Between two wars, the King sometimes came to La Cense seeking some rest with the beautiful Gabrielle.
The first horses at La Cense
William Kriegel bought La Cense in 1980 from the industrial designer Raymond Loewy. In 1985, he worked on the location, creating a quarter horse stud farm and professional reining stables. La Cense excelled in competitions in France and in Europe, thanks to rider and trainer Lisa McCauley’s outstanding results. The quarter horse breeding facility developed over the next ten years, notably with star stallion Cash Enterprise. The business came to an end in 2009.

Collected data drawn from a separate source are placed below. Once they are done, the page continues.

Lemma procs_ok_same k k' : same_slots NULL k k' → procs_ok k → procs_ok k'.
Proof.
  intros Hs [Hi Hn Hu Hp Hinj Hpar]. assert (∀ q, 0 ≤ q < NPROC → same_proc (kproc k !!! q) (kproc k' !!! q)) as Hq.
  { intros q Hr. apply (ss_proc _ _ _ Hs q Hr). unfold NULL; lia. }
  split; rewrite ?(ss_init _ _ _ Hs) ?(ss_next _ _ _ Hs); [|done|..].
  - split; [apply Hi|]. destruct (Hq _ (proj1 Hi)) as (_ & _ & ->). apply Hi.
  - intros p Hr. destruct (Hq p Hr) as (-> & _ & ->). auto.
  - intros p Hr. destruct (Hq p Hr) as (-> & _ & ->). auto.
  - intros p q Hr Hr'. destruct (Hq p Hr) as (-> & _ & ->), (Hq q Hr') as (-> & _ & ->). auto.
  - intros p Hr. destruct (Hq p Hr) as (_ & -> & ->). intros Hc Hne. destruct (Hpar p Hr Hc Hne) as [Hr' Hc'].
    split; [done|]. by destruct (Hq _ Hr') as (_ & _ & ->).
Qed.

(** [z] is neither init nor a parent. *)
Definition removable z k : Prop :=
  z ≠ kinitproc k ∧
  ∀ p, 0 ≤ p < NPROC → p ≠ z → class (st k p) = RUNNING ∨ class (st k p) = ZOMBIE → p ≠ kinitproc k → parent k p ≠ z.
Lemma not_running_removable z k : procs_ok k → class (st k z) ≠ RUNNING → removable z k.
Proof.
  intros Hok Hz. split; [intros ->; by apply Hz, Hok|]. intros p Hr _ Hc Hi <-. by apply Hz, (po_parent _ Hok).
Qed.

William Kriegel was a pioneer when, in 2000, he dedicated La Cense to a new approach to the relationship between riders and horses: natural horsemanship. This term brings together horse training techniques from the American horsemanship practiced by the “whisperers” and scientific knowledge on horse behavior: ethology.
Between 2000 and 2002, La Cense developed its teaching activity, in partnership with Pat Parelli and opened the Ecole la Cense, the first professional training center specializing in ethological riding. Andy Booth, an Australian student of Pat Parelli, took over technical management of La Cense and personified the development of this approach in France.
In 2003, the Fédération Française d’Equitation created the Savoirs Ethologiques and the Brevets Fédéraux d’Equitation Ethologique.
The La Cense Method, published in 2005, offers a horse and rider training program, using a series of progressive exercises. This reference book enabled the techniques taught at La Cense to reach a wide audience.
Since 2012, the Fédération Française d’Equitation’s Galops program includes part of its techniques and knowledge on ethology.
It has now become a widespread and respected approach. La Cense communicates its knowledge to professionals and amateurs in a cross-cutting way, and to all equestrian disciplines.